WHAT TO DO. When the line with "#[local] Abbreviation keys_strict" appears below, start repeating lines exactly, and keep going through the line with "rewrite !has_origin_cons, elem_of_set_insert. naive_solver."; add nothing outside that span.
#####
(* ===== verification/Composition.v ===== *)
(** What a composition means ([proofbound-runtime-compose/src/lib.rs]): the
    inherited sets, the residual obligations, the bindings between the inputs and
    the composed receipt, its round trip and its independent recomputation, and
    what an accepted decision about it says of the release and the execution. *)
From S2P Require Import Prelude Identity JsonCbor ReceiptViews Compose.
From S2P Require WireV2 WireMaps VerifyCbor VerifyDecode VerifyReceipt Eligibility.
From Stdlib Require Import Ascii ZArith Lia Sorted.
From stdpp Require Import prelude strings list numbers.
Export stdpp.list_relations.list.

(** * Maps of origins *)

Section origins.
Context {K : Type} `{LawfulOrd K}.
#[local] Abbreviation keys_strict := (StronglySorted (fun l r : K * list string => rlt l.1 r.1 = true)).
#[local] Abbreviation names_strict := (StronglySorted (fun l r : string => rlt l r = true)).

(** [key] has [origin] in the map. *)
Definition has_origin (entries : list (K * list string)) (key : K) (origin : string) : Prop :=
  exists origins, (key, origins) ∈ entries /\ origin ∈ origins.
Record origins_ok (entries : list (K * list string)) : Prop := {
  oo_keys : keys_strict entries;
  oo_names : Forall (fun entry => names_strict entry.2 /\ entry.2 <> []) entries
}.
Lemma has_origin_cons k os entries key o :
  has_origin ((k, os) :: entries) key o <-> key = k /\ o ∈ os \/ has_origin entries key o.
Proof.
  unfold has_origin. split.
  - intros (x & [[= -> ->]|Hin]%elem_of_cons & Ho); [by left|right; by exists x].
  - intros [[-> Ho]|(x & Hx & Ho)]; [exists os|exists x]; (split; [|done]); [constructor|by constructor].
Qed.
Lemma entry_insert_spec key o entries :
  origins_ok entries ->
  origins_ok (entry_insert key o entries)
  /\ (forall k x, has_origin (entry_insert key o entries) k x <-> k = key /\ x = o \/ has_origin entries k x)
  /\ (forall entry, entry ∈ entry_insert key o entries -> entry.1 = key \/ entry.1 ∈ entries.*1).
Proof.
  intros [Hk Hn]. induction Hk as [|[k os] rest Hs IH Hx]; cbn [entry_insert fst snd].
  - split; [split; [by repeat constructor|]|split].
    + constructor; [|done]. split; [by repeat constructor|done].
    + intros k x. rewrite has_origin_cons. set_solver.
    + intros entry ->%list_elem_of_singleton. by left.
  - apply Forall_cons in Hn as [[Hos Hne] Hrest]. destruct (IH Hrest) as ([IHk IHn] & IHo & IHe).
    destruct (rcmp key k) eqn:Hc.
    + apply rcmp_Eq in Hc as ->. split; [split; [by constructor|]|split].
      * constructor; [|done]. cbn. split; [by apply set_insert_strict|]. intros He.
        assert (o ∈ set_insert o os) as Hin by (apply elem_of_set_insert; by left). rewrite He in Hin. by apply elem_of_nil in Hin.
      * intros k' x. rewrite !has_origin_cons, elem_of_set_insert. naive_solver.
      * intros entry [->|Hin]%elem_of_cons; cbn; [by left|]. right. right. by apply list_elem_of_fmap_2.
    + assert (rlt key k = true) as Hlt by (unfold rlt; by rewrite Hc). split; [split|split].
      * constructor; [by constructor|]. constructor; [done|]. eapply Forall_impl; [exact Hx|]. cbn. intros e. by apply rlt_trans.
      * constructor; [|by constructor]. split; [by repeat constructor|done].
      * intros k' x. rewrite has_origin_cons. set_solver.
      * intros entry [->|Hin]%elem_of_cons; cbn; [by left|]. right. by apply (list_elem_of_fmap_2 fst _ _ Hin).
    + split; [split|split].
      * constructor; [done|]. apply Forall_forall. intros e He. cbn. destruct (IHe e He) as [->|Hin].
        { unfold rlt. rewrite (rcmp_opp key k), Hc. done. }
        apply list_elem_of_fmap in Hin as (e' & -> & Hin'). rewrite Forall_forall in Hx. by apply (Hx e').
      * by constructor.
      * intros k' x. rewrite !has_origin_cons, IHo. naive_solver.
      * intros entry [->|Hin]%elem_of_cons; cbn; [right; left|]. destruct (IHe entry Hin); [by left|by right; right].
Qed.
Lemma entry_insert_all_spec keys o entries :
  origins_ok entries ->
  origins_ok (entry_insert_all keys o entries)
  /\ forall k x, has_origin (entry_insert_all keys o entries) k x <-> x = o /\ k ∈ keys \/ has_origin entries k x.
Proof.
  unfold entry_insert_all. revert entries. induction keys as [|key keys IH]; intros entries He; cbn [fold_left].
  - split; [done|]. intros k x. rewrite elem_of_nil. tauto.
  - destruct (entry_insert_spec key o entries He) as (Hok & Ho & _). destruct (IH _ Hok) as [Hok' Ho'].
    split; [done|]. intros k x. rewrite Ho', Ho, elem_of_cons. tauto.
Qed.
Lemma origins_ok_nil : origins_ok [].
Proof. split; constructor. Qed.
Lemma has_origin_nil k x : ~ has_origin [] k x.
Proof. intros (os & Hin & _). by apply elem_of_nil in Hin. Qed.
Lemma origins_key_in entries key : origins_ok entries -> key ∈ entries.*1 <-> exists o, has_origin entries key o.
Proof.
  intros [_ Hn]. rewrite Forall_forall in Hn. split.
  - intros ([k os] & -> & Hin)%list_elem_of_fmap. destruct (Hn _ Hin) as [_ Hne]. cbn in Hne |- *.
    destruct os as [|o os]; [done|]. exists o, (o :: os). split; [done|constructor].
  - intros (o & os & Hin & _). by apply (list_elem_of_fmap_2 fst _ _ Hin).
Qed.
End origins.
#####
EXERCISE SOLUTION.
#[local] Abbreviation keys_strict := (StronglySorted (fun l r : K * list string => rlt l.1 r.1 = true)).
#[local] Abbreviation names_strict := (StronglySorted (fun l r : string => rlt l r = true)).

(** [key] has [origin] in the map. *)
Definition has_origin (entries : list (K * list string)) (key : K) (origin : string) : Prop :=
  exists origins, (key, origins) ∈ entries /\ origin ∈ origins.
Record origins_ok (entries : list (K * list string)) : Prop := {
  oo_keys : keys_strict entries;
  oo_names : Forall (fun entry => names_strict entry.2 /\ entry.2 <> []) entries
}.
Lemma has_origin_cons k os entries key o :
  has_origin ((k, os) :: entries) key o <-> key = k /\ o ∈ os \/ has_origin entries key o.
Proof.
  unfold has_origin. split.
  - intros (x & [[= -> ->]|Hin]%elem_of_cons & Ho); [by left|right; by exists x].
  - intros [[-> Ho]|(x & Hx & Ho)]; [exists os|exists x]; (split; [|done]); [constructor|by constructor].
Qed.
Lemma entry_insert_spec key o entries :
  origins_ok entries ->
  origins_ok (entry_insert key o entries)
  /\ (forall k x, has_origin (entry_insert key o entries) k x <-> k = key /\ x = o \/ has_origin entries k x)
  /\ (forall entry, entry ∈ entry_insert key o entries -> entry.1 = key \/ entry.1 ∈ entries.*1).
Proof.
  intros [Hk Hn]. induction Hk as [|[k os] rest Hs IH Hx]; cbn [entry_insert fst snd].
  - split; [split; [by repeat constructor|]|split].
    + constructor; [|done]. split; [by repeat constructor|done].
    + intros k x. rewrite has_origin_cons. set_solver.
    + intros entry ->%list_elem_of_singleton. by left.
  - apply Forall_cons in Hn as [[Hos Hne] Hrest]. destruct (IH Hrest) as ([IHk IHn] & IHo & IHe).
    destruct (rcmp key k) eqn:Hc.
    + apply rcmp_Eq in Hc as ->. split; [split; [by constructor|]|split].
      * constructor; [|done]. cbn. split; [by apply set_insert_strict|]. intros He.
        assert (o ∈ set_insert o os) as Hin by (apply elem_of_set_insert; by left). rewrite He in Hin. by apply elem_of_nil in Hin.
      * intros k' x. rewrite !has_origin_cons, elem_of_set_insert. naive_solver.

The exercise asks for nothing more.